_What to do_
Reproduce the records word for word, from the first line to the line containing "(rs : list Z)".

#### Data for this exercise ####

(** X17. The statistics of a sweep: after [k] measured bins,
    [scanInfo.rssiMax] is the largest of its start value and the
    readings and [scanInfo.rssiMin] the smallest, so every reading lies
    between them; and when a reading has beaten the start value of the
    maximum, [iPeak] is the first bin that holds the maximum and [fPeak]
    is the frequency of that bin. *)
Theorem run_scan_statistics (cfg : Config) (x : Extern) (e : Engine)
    (rs : list Z) :
  scanInfo_i (scanInfo e) = 0 ->
  is_u16 (scanInfo_measurementsCount (scanInfo e)) ->
  ENABLE_SCAN_RANGES cfg
  && (scanInfo_measurementsCount (scanInfo e) >? 128) = false ->
  ENABLE_SCAN_RANGES cfg && negb (blacklistFreqsIdx e =? 0) = false ->
  0 <= scanInfo_f (scanInfo e) < 4294967296 ->
  Z.of_nat (length rs) <= scanInfo_measurementsCount (scanInfo e) ->
  (length rs <= length (rssiHistory e))%nat ->
  Forall (fun v => v <> RSSI_MAX_VALUE) (take (length rs) (rssiHistory e)) ->
  scanInfo_rssiMax (scanInfo (run_scan cfg x rs e))
  = fold_left Z.max rs (scanInfo_rssiMax (scanInfo e))
  /\ scanInfo_rssiMin (scanInfo (run_scan cfg x rs e))
     = fold_left Z.min rs (scanInfo_rssiMin (scanInfo e))
  /\ Forall (fun v => scanInfo_rssiMin (scanInfo (run_scan cfg x rs e)) <= v
                      <= scanInfo_rssiMax (scanInfo (run_scan cfg x rs e))) rs
  /\ (scanInfo_rssiMax (scanInfo e)
      < scanInfo_rssiMax (scanInfo (run_scan cfg x rs e)) ->
      0 <= scanInfo_iPeak (scanInfo (run_scan cfg x rs e))
      < Z.of_nat (length rs)
      /\ rs !! Z.to_nat (scanInfo_iPeak (scanInfo (run_scan cfg x rs e)))
         = Some (scanInfo_rssiMax (scanInfo (run_scan cfg x rs e)))
      /\ scanInfo_fPeak (scanInfo (run_scan cfg x rs e))
         = u32 (scanInfo_f (scanInfo e)
                + scanInfo_iPeak (scanInfo (run_scan cfg x rs e))
                  * scanInfo_scanStep (scanInfo e))
      /\ (forall (j : nat) (v : Z),
            Z.of_nat j < scanInfo_iPeak (scanInfo (run_scan cfg x rs e)) ->
            rs !! j = Some v ->
            v < scanInfo_rssiMax (scanInfo (run_scan cfg x rs e))))
  /\ (scanInfo_rssiMax (scanInfo (run_scan cfg x rs e))
      = scanInfo_rssiMax (scanInfo e) ->
      scanInfo_iPeak (scanInfo (run_scan cfg x rs e))
      = scanInfo_iPeak (scanInfo e)
      /\ scanInfo_fPeak (scanInfo (run_scan cfg x rs e))
         = scanInfo_fPeak (scanInfo e)).
Proof.
  intros Hi0 Hcount Hns Hbl Hf Hk Hlen Hmark.
  destruct (run_scan_invariant cfg x e Hi0 Hcount Hns Hbl Hf rs Hk Hlen Hmark)
    as (_ & _ & _ & _ & _ & _ & IM & Im & Ile & Ipk).
  split; [exact IM|]. split; [exact Im|]. split.
  { destruct (fold_left_min_le rs (scanInfo_rssiMin (scanInfo e))) as [_ Hmin].
    rewrite Im. rewrite Forall_lookup in *. intros j v Hv.
    specialize (Hmin j v Hv). specialize (Ile j v Hv). cbn in *. lia. }
  split.
  - intros Hbeat.
    destruct Ipk as [(P1 & _)|(_ & P2 & P3 & P4 & P5)]; [lia|].
    repeat split; try assumption; lia.
  - intros Hsame.
    destruct Ipk as [(_ & P2 & P3)|(P1 & _)]; [|lia].
    split; assumption.
Qed.

(** The same three bins: the maximum 120 is at bin 1. *)
Lemma run_scan_statistics_witness :
  scanInfo_rssiMax
    (scanInfo (run_scan cfg_plain extern0 [100; 120; 110]
                 (RelaunchScan cfg_plain extern0 engine0)))
  = fold_left Z.max [100; 120; 110]
      (scanInfo_rssiMax (scanInfo (RelaunchScan cfg_plain extern0 engine0))).
Proof.
  refine (proj1 (run_scan_statistics cfg_plain extern0
                   (RelaunchScan cfg_plain extern0 engine0) [100; 120; 110]
                   _ _ _ _ _ _ _ _)).
  - reflexivity.
  - vm_compute. split; discriminate.
  - reflexivity.
  - reflexivity.
  - vm_compute. split; [discriminate|reflexivity].
  - vm_compute. discriminate.
  - vm_compute. lia.
  - vm_compute. repeat (constructor; [discriminate|]). constructor.
Defined.

(** ** The end of a sweep *)

Lemma rssiHistory_UpdatePeakInfo (e : Engine) :
  rssiHistory (UpdatePeakInfo e) = rssiHistory e.
Proof.
  unfold UpdatePeakInfo, UpdatePeakInfoForce, AutoTriggerLevel.
  cbv zeta. frame.
Qed.

Lemma rssiHistory_UpdateScan_finish (cfg : Config) (e : Engine) :
  rssiHistory (UpdateScan_finish cfg e)
  = if Z.shiftr (scanInfo_measurementsCount (scanInfo e)) 7 =? 0
    then take (Z.to_nat (scanInfo_measurementsCount (scanInfo e)))
           (rssiHistory e)
         ++ replicate (length (rssiHistory e)
                       - Z.to_nat (scanInfo_measurementsCount (scanInfo e)))%nat
              0
    else rssiHistory e.
Proof.
  unfold UpdateScan_finish. cbv zeta.
  set (e1 := if Z.shiftr _ 7 =? 0 then _ else e).
  assert (H1 : rssiHistory e1
               = if Z.shiftr (scanInfo_measurementsCount (scanInfo e)) 7 =? 0
                 then take (Z.to_nat (scanInfo_measurementsCount (scanInfo e)))
                        (rssiHistory e)
                      ++ replicate
                           (length (rssiHistory e)
                            - Z.to_nat (scanInfo_measurementsCount (scanInfo e)))%nat
                           0
                 else rssiHistory e)
    by (subst e1; destruct (Z.shiftr _ 7 =? 0); reflexivity).
  rewrite <- H1.
  set (e2 := UpdatePeakInfo (set_preventKeypress false (set_redrawScreen true e1))).
  assert (H2 : rssiHistory e2 = rssiHistory e1)
    by (subst e2; rewrite rssiHistory_UpdatePeakInfo; reflexivity).
  set (e3 := set_scanWaterfallCounter (u8 (scanWaterfallCounter e2 + 1)) e2).
  set (e4 := if scanWaterfallCounter e3 >=? 2 then _ else e3).
  assert (H4 : rssiHistory e4 = rssiHistory e1)
    by (subst e4; destruct (scanWaterfallCounter e3 >=? 2); exact H2).
  destruct (IsPeakOverLevel e4).
  - unfold TuneToPeak, SetF. cbn.
    destruct (blacklist_ToggleRX cfg true e4) as (_ & _ & -> & _).
    exact H4.
  - exact H4.
Qed.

####

_Solution_
(** X17. The statistics of a sweep: after [k] measured bins,
    [scanInfo.rssiMax] is the largest of its start value and the
    readings and [scanInfo.rssiMin] the smallest, so every reading lies
    between them; and when a reading has beaten the start value of the
    maximum, [iPeak] is the first bin that holds the maximum and [fPeak]
    is the frequency of that bin. *)
Theorem run_scan_statistics (cfg : Config) (x : Extern) (e : Engine)
    (rs : list Z) :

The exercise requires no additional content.